In Example 4, the blade specifications were as follows. Blade diameter ... 22 inches Tip ... Figure 1 Tip gap h <0 (overlapping)

The workpiece is granite, and the cutting conditions are as follows. Blade rotation speed: 1700 rpm Workpiece feed speed: 6 m / min Depth: 7 mm / time Cooling water: 20 L / min

Under the above conditions, the notch width at the lower portion of the cut surface according to the present invention was compared with that of the conventional blade, and as a result, was as follows. Conventional blade: 3 mm Blade according to the present application: 1.5 mm

The experimental results show that the blade according to the present application
This shows that the notch width below the cut surface is smaller than that of the conventional blade.

[0034]

As will be described in detail in each embodiment, the diamond blade according to the present invention has various remarkable effects as compared with the conventional diamond blade.

Since the friction of the side surface of the blade is reduced and the ratio of the chip occupying substantially the outer periphery of the base metal is reduced, the efficiency (cutting load) can be improved with good sharpness.

The vibration of the blade is suppressed, and damage to the workpiece is suppressed.

[0037] The semi-abrasive wear on the outer peripheral portion of the chip is suppressed and the accuracy is improved.

The wear of the thickness is suppressed and the actual chip thickness can be reduced, so that the sharpness (cutting load) can be improved.

[Brief description of the drawings]

FIG. 1 is a partial perspective view of a diamond blade according to the present application.

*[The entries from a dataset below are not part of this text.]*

Lemma dec_elem_enc (e : element) :
  forall f r, depth e <= f -> dec_elem f (toy_enc e ++ r) = Some (e, r).
Proof.
  induction e as [t a x y cs IH] using element_ind'.
  intros [|f] r Hf; cbn [depth] in Hf; [lia|].
  assert (Hk : forall r, dec_kids (dec_elem f) (List.length cs) (flat_map toy_enc cs ++ r)
                         = Some (cs, r)).
  { clear t a x y. induction IH as [|c cs Hc _ IHk]; intros r'; [reflexivity|].
    cbn [map] in Hf. rewrite list_max_cons' in Hf.
    cbn [List.length flat_map dec_kids]. rewrite <- app_assoc.
    rewrite (Hc f) by lia. rewrite IHk; [reflexivity|lia]. }
  cbn [toy_enc dec_elem]. rewrite <- !app_assoc. cbn [app].
  rewrite dec_str_enc, Nat2N.id, <- !app_assoc, dec_pairs_enc, dec_opt_enc, dec_opt_enc.
  cbn [app]. rewrite Nat2N.id, Hk. reflexivity.
Qed.

Lemma depth_enc (e : element) : depth e <= List.length (toy_enc e).
Proof.
  induction e as [t a x y cs IH] using element_ind'.
  cbn [depth toy_enc]. repeat (rewrite length_app; cbn [List.length]).
  enough (list_max (map depth cs) <= List.length (flat_map toy_enc cs)) by lia.
  clear t a x y. induction IH as [|c cs Hc _ IHk]; [simpl; lia|].
  cbn [map flat_map]. rewrite list_max_cons', length_app. lia.
Qed.

Lemma toy_decode_enc (e : element) : toy_decode (toy_enc e) = Some e.
Proof.
  unfold toy_decode. rewrite <- (app_nil_r (toy_enc e)).
  rewrite dec_elem_enc; [reflexivity|]. rewrite app_nil_r. pose proof (depth_enc e). lia.
Qed.

Lemma strip_prefix_app (p s : ustr) : strip_prefix p (p ++ s) = Some s.
Proof. induction p as [|c p IH]; simpl; [reflexivity|]. rewrite N.eqb_refl. exact IH. Qed.

Lemma wrap_document_split (inner : ustr) : wrap_document inner = doc_open ++ inner ++ doc_close.
Proof. unfold wrap_document, doc_open, doc_close. rewrite <- !app_assoc. reflexivity. Qed.

Lemma doc_open_head : doc_open = 60%N :: tl doc_open.
Proof. vm_compute. reflexivity. Qed.

Lemma toy_fromstring_envelope (s : ustr) :
  hd 0%N s <> 0%N ->
  toy_fromstring s =
  match strip_prefix doc_open s with
  | Some r =>
      match strip_prefix (rev doc_close) (rev r) with
      | Some rest =>
          match rev rest with
          | 0%N :: inner => option_map kml_document (toy_decode inner)
          | _ => None
          end
      | None => None
      end
  | None => None
  end.
Proof.
  intros H. destruct s as [|c r]; simpl in H; [congruence|].
  destruct c; [congruence|reflexivity].
Qed.

(** The stand-in library parses a wrapped serialization as the envelope
    around the serialized element. *)
Lemma toy_wrap_roundtrip (f : element) :
  toy_fromstring (wrap_document (toy_tostring f)) = Some (kml_document f).
Proof.
  rewrite wrap_document_split. rewrite toy_fromstring_envelope.
  - rewrite strip_prefix_app, rev_app_distr, strip_prefix_app, rev_involutive.
    unfold toy_tostring. rewrite toy_decode_enc. reflexivity.
  - rewrite doc_open_head. discriminate.
Qed.

(** ** Runs on concrete inputs *)

(** Witness for C4: two Placemarks labelled [001] are both counted, and
    [out/001.kml] holds the second one's Output Document only. *)
Lemma segment_kml_count_witness :
  segment_kml ascii_isalnum ascii_upper toy_fromstring toy_tostring (u "in.kml") (u "out")
    world_collision =
  (Ok 2, snd (segment_kml ascii_isalnum ascii_upper toy_fromstring toy_tostring
                (u "in.kml") (u "out") world_collision)) /\
  2 = List.length (filter has_geometry (findall_desc (kml "Placemark") doc_collision)) /\
  exists d2, output_document ascii_upper toy_fromstring toy_tostring pm_b = Some d2 /\
    filter (fun q => ueqb (fst q) (out_path_of ascii_isalnum ascii_upper (u "out") pm_b))
      (w_files (snd (segment_kml ascii_isalnum ascii_upper toy_fromstring toy_tostring
                       (u "in.kml") (u "out") world_collision))) =
    [(out_path_of ascii_isalnum ascii_upper (u "out") pm_b, d2)].
Proof.
  assert (Hrun : segment_kml ascii_isalnum ascii_upper toy_fromstring toy_tostring
                   (u "in.kml") (u "out") world_collision =
                 (Ok 2, snd (segment_kml ascii_isalnum ascii_upper toy_fromstring toy_tostring
                               (u "in.kml") (u "out") world_collision)))
    by (vm_compute; reflexivity).
  split; [exact Hrun|].
  destruct (segment_kml_count ascii_isalnum ascii_upper toy_fromstring toy_tostring
              (u "in.kml") (u "out") (toy_tostring doc_collision) doc_collision world_collision
              _ 2 ltac:(vm_compute; reflexivity) ltac:(vm_compute; reflexivity) Hrun)
    as [Hn Hcol].
  split; [exact Hn|].
  apply (proj2 (Hcol pm_a pm_b ltac:(vm_compute; reflexivity) ltac:(vm_compute; reflexivity))).
Defined.

(** Witness for C6, with the stand-in library. *)
Lemma output_document_roundtrip_witness :
  exists s d g,
    output_document ascii_upper toy_fromstring toy_tostring pm_cd_geocodi = Some s /\
    toy_fromstring s = Some d /\
    findall_desc (kml "Placemark") d = [g] /\
    option_map text (find_child (kml "name") g) =
      Some (if is_nil (preferred_name ascii_upper pm_cd_geocodi) then None
            else Some (preferred_name ascii_upper pm_cd_geocodi)) /\
    tag g = tag pm_cd_geocodi /\ attrib g = attrib pm_cd_geocodi /\
    text g = text pm_cd_geocodi /\
    filter (fun c => negb (has_tag (kml "name") c)) (children g) =
    filter (fun c => negb (has_tag (kml "name") c)) (children pm_cd_geocodi).
Proof.
  apply (output_document_roundtrip ascii_upper toy_fromstring toy_tostring pm_cd_geocodi).
  - vm_compute. reflexivity.
  - apply toy_wrap_roundtrip.
  - vm_compute. reflexivity.
  - reflexivity.
  - vm_compute. reflexivity.
Defined.

(** The labels of the Placemarks read back from the Output Document of
    [pm], with the stand-in library. *)
Definition output_labels (pm : element) : option (list (option (option ustr))) :=
  match output_document ascii_upper toy_fromstring toy_tostring pm with
  | Some s =>
      option_map
        (fun d => map (fun g => option_map text (find_child (kml "name") g))
                      (findall_desc (kml "Placemark") d))
        (toy_fromstring s)
  | None => None
  end.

FIG. 2 is a partial side view of the diamond blade shown in FIG.

FIG. 3 is a partial front view of the diamond blade shown in FIG. 1;

FIG. 4 is a partial side view of the diamond blade shown in FIG. 1;

FIG. 5 is a partial front view of a conventional diamond blade.

6 is a partial perspective view of the diamond blade shown in FIG.

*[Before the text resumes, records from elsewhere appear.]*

(** X3. The processed list has one display vehicle per input vehicle, in
    the same order, each carrying its input, its index and [lat], [lon] equal
    to [currentLat], [currentLon]; the number of real vehicles counted is the
    number of inputs flagged [hasRealPosition === true], whatever positions
    were assigned. *)
Theorem pass_alignment (selectedVehicle : option vehicle)
    (vehicles : list vehicle) (cache : vehiclePositionCache) :
  let r := Processing.processVehicles selectedVehicle vehicles cache in
  length r.1 = length vehicles
  ∧ (∀ k v, vehicles !! k = Some v →
       ∃ d, r.1 !! k = Some d
         ∧ p_rest d = v ∧ p_vehicleId d = vehicleId v ∧ vehicleIndex d = k
         ∧ p_lat d = currentLat d ∧ p_lon d = currentLon d)
  ∧ MapEffect.realCount r.1
    = length (List.filter (fun v => bool_decide (hasRealPosition v = Some true))
                vehicles)
  ∧ (MapEffect.realCount r.1 <= length r.1)%nat.
Proof.
  intros r. unfold r.
  assert (length (Processing.processVehicles selectedVehicle vehicles cache).1
          = length vehicles) as Hlen
    by apply processFrom_length.
  split; [exact Hlen |]. split; [| split].
  - intros k v Hk. unfold Processing.processVehicles.
    destruct (processFrom_lookup_any selectedVehicle vehicles vehicles 0 cache k v Hk)
      as (cache_k & Hd & _).
    simpl in Hd. eexists. split; [exact Hd |].
    destruct (processVehicle_fields selectedVehicle vehicles k v cache_k)
      as (H1 & H2 & H3 & H4 & H5 & _).
    done.
  - apply realCount_inputs.
  - unfold MapEffect.realCount. apply filter_length_le.
Qed.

FIG. 7 is a partial side view of the diamond blade shown in FIG. 5;

FIG. 8 is a partial perspective view showing a worn state (camel-shaped) of a conventional diamond blade.

[Explanation of symbols]

 DESCRIPTION OF SYMBOLS 1 ... Chip concerning this application 2 ... Base metal according to this application 3 ... Conventional chip 4 ... Conventional metal base

──────────────────────────────────────────────────続 き Continued on the front page (58) Fields surveyed (Int. Cl. ⁷ , DB name) B24D 5/06 B24D 3/00 B28D 1/24

Claims (1)

(57) [Claims] 1. A chip having a long side and a short side opposed to each other in a cutting direction, the cutting direction of a center portion in a thickness direction of the chip.
The length is equal to the length of the short side, and the chip thickness is a plurality of the same shape in which the thickness of the portion corresponding to the short side of the chip is configured to be larger than the thickness of the portion other than the portion. A diamond blade with chips attached on the outer periphery of the base metal in a staggered fashion such that long sides and short sides are alternately arranged.